GOAL OF THE EXERCISE ->
The lines to reproduce from the material below are those from the one containing "if Z.eqb d 0 then None" through the one containing "Definition M (S", both included; write them out exactly and add nothing.

+ + +

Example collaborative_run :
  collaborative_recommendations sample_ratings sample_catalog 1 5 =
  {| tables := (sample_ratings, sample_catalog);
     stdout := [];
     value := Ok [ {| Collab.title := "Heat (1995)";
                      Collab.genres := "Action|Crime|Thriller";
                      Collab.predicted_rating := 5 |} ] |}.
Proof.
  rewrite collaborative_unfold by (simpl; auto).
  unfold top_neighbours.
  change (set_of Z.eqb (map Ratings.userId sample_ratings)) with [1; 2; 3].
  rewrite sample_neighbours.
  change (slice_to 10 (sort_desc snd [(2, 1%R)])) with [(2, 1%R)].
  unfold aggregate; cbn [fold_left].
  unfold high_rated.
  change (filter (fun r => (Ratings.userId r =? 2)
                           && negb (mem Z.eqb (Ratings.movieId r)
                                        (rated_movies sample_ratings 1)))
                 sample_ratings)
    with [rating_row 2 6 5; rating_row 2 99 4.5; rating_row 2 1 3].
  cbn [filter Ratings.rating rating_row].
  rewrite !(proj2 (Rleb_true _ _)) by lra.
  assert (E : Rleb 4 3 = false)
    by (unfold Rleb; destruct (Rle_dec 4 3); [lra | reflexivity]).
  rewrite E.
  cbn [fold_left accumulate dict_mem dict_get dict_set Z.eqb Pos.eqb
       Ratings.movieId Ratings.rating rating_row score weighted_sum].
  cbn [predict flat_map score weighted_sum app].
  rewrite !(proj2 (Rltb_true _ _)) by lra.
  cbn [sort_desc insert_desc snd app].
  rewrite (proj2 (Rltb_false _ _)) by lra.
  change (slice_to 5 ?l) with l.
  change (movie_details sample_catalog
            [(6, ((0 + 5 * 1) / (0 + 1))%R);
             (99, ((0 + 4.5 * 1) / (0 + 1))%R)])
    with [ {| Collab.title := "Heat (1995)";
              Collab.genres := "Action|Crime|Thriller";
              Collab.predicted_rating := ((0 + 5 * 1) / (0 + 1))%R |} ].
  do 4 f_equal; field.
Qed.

+ + +

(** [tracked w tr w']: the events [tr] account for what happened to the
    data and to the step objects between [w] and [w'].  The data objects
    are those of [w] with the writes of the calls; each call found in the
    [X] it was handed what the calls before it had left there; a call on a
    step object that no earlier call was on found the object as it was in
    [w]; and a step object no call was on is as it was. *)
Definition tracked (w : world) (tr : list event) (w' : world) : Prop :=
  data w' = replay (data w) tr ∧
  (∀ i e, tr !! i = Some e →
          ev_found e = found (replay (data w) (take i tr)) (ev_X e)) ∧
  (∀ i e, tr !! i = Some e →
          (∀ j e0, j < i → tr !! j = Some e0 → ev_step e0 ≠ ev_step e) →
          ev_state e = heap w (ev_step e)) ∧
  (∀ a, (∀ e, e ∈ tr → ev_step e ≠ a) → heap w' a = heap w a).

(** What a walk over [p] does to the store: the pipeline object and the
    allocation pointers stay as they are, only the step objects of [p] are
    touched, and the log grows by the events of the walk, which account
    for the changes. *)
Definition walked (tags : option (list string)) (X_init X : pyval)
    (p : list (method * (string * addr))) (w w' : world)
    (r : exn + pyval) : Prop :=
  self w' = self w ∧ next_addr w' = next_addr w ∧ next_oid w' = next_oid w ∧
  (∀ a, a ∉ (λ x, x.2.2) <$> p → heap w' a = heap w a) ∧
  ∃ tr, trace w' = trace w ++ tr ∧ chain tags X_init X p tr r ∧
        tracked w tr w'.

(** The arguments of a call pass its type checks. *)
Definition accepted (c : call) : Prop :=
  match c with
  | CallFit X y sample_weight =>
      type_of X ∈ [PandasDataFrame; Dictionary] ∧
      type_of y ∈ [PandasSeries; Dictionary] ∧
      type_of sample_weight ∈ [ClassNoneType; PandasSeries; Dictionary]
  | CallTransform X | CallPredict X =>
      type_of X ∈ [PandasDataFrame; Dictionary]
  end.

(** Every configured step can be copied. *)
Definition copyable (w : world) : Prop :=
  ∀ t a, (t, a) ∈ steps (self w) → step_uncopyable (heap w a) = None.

+ + +

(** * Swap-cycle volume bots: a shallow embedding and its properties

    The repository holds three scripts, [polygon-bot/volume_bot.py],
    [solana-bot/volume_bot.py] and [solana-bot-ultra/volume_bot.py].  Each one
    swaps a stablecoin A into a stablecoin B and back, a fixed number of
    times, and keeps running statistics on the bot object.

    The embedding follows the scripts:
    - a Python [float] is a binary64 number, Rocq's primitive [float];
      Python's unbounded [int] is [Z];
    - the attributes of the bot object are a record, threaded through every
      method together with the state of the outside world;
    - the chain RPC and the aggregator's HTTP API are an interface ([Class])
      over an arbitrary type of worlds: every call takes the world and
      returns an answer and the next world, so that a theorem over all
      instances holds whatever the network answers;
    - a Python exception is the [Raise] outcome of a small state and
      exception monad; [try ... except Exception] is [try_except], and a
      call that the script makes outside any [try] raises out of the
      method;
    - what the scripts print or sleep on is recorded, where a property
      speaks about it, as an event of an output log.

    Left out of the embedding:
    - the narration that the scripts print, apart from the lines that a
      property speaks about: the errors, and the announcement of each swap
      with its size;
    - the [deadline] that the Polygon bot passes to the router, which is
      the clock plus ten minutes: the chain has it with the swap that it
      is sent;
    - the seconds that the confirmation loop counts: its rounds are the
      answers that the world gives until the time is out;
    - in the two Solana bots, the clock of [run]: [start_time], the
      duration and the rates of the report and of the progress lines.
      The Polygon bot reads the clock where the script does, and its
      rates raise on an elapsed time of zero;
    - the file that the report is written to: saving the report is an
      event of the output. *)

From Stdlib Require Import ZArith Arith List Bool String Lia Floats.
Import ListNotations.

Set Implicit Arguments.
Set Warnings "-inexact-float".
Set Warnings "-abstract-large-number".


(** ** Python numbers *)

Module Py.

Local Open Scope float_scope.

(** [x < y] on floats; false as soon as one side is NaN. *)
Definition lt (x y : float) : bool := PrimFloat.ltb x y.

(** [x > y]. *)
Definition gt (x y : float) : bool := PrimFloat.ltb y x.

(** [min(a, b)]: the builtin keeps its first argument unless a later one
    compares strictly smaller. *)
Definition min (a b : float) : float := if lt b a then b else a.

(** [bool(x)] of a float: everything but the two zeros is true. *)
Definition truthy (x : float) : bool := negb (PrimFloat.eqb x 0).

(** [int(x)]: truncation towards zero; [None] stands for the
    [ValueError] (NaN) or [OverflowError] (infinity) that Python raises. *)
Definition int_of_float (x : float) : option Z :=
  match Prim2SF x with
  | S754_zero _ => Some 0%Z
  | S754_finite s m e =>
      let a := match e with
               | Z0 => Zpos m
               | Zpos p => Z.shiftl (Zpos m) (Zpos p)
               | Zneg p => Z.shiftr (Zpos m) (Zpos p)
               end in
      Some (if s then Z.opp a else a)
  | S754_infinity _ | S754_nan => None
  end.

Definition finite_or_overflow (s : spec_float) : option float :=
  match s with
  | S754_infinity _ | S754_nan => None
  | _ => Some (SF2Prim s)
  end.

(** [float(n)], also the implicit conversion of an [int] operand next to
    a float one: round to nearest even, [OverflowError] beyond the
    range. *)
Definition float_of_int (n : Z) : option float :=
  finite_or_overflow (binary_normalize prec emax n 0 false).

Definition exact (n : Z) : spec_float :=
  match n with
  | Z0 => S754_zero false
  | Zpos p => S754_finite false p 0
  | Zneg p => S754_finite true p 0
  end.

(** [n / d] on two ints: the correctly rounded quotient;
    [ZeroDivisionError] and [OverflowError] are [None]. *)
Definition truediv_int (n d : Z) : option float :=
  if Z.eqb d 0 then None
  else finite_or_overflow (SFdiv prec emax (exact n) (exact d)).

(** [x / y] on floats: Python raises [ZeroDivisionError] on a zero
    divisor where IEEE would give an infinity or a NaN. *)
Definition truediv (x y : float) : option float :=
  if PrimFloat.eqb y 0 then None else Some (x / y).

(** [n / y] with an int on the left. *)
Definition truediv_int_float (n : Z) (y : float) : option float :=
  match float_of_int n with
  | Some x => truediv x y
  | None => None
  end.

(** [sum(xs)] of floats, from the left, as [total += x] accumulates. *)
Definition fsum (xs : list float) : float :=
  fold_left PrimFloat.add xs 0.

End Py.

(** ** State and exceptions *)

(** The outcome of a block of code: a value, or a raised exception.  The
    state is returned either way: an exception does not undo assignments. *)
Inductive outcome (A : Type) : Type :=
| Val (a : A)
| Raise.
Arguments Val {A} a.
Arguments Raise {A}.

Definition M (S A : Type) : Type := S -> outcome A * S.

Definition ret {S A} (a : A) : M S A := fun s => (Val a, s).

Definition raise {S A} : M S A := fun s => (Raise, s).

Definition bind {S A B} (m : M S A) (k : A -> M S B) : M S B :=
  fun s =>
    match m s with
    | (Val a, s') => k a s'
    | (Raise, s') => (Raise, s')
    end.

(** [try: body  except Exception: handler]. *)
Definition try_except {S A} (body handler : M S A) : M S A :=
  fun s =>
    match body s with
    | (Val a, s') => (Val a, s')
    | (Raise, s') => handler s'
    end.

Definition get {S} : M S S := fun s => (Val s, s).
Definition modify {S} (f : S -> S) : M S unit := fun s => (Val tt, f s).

+ + +

REPLY TO THE EXERCISE ->
  if Z.eqb d 0 then None
  else finite_or_overflow (SFdiv prec emax (exact n) (exact d)).

(** [x / y] on floats: Python raises [ZeroDivisionError] on a zero
    divisor where IEEE would give an infinity or a NaN. *)
Definition truediv (x y : float) : option float :=
  if PrimFloat.eqb y 0 then None else Some (x / y).

(** [n / y] with an int on the left. *)
Definition truediv_int_float (n : Z) (y : float) : option float :=
  match float_of_int n with
  | Some x => truediv x y
  | None => None
  end.

(** [sum(xs)] of floats, from the left, as [total += x] accumulates. *)
Definition fsum (xs : list float) : float :=
  fold_left PrimFloat.add xs 0.

End Py.

(** ** State and exceptions *)

(** The outcome of a block of code: a value, or a raised exception.  The
    state is returned either way: an exception does not undo assignments. *)
Inductive outcome (A : Type) : Type :=
| Val (a : A)
| Raise.
Arguments Val {A} a.
Arguments Raise {A}.

Definition M (S A : Type) : Type := S -> outcome A * S.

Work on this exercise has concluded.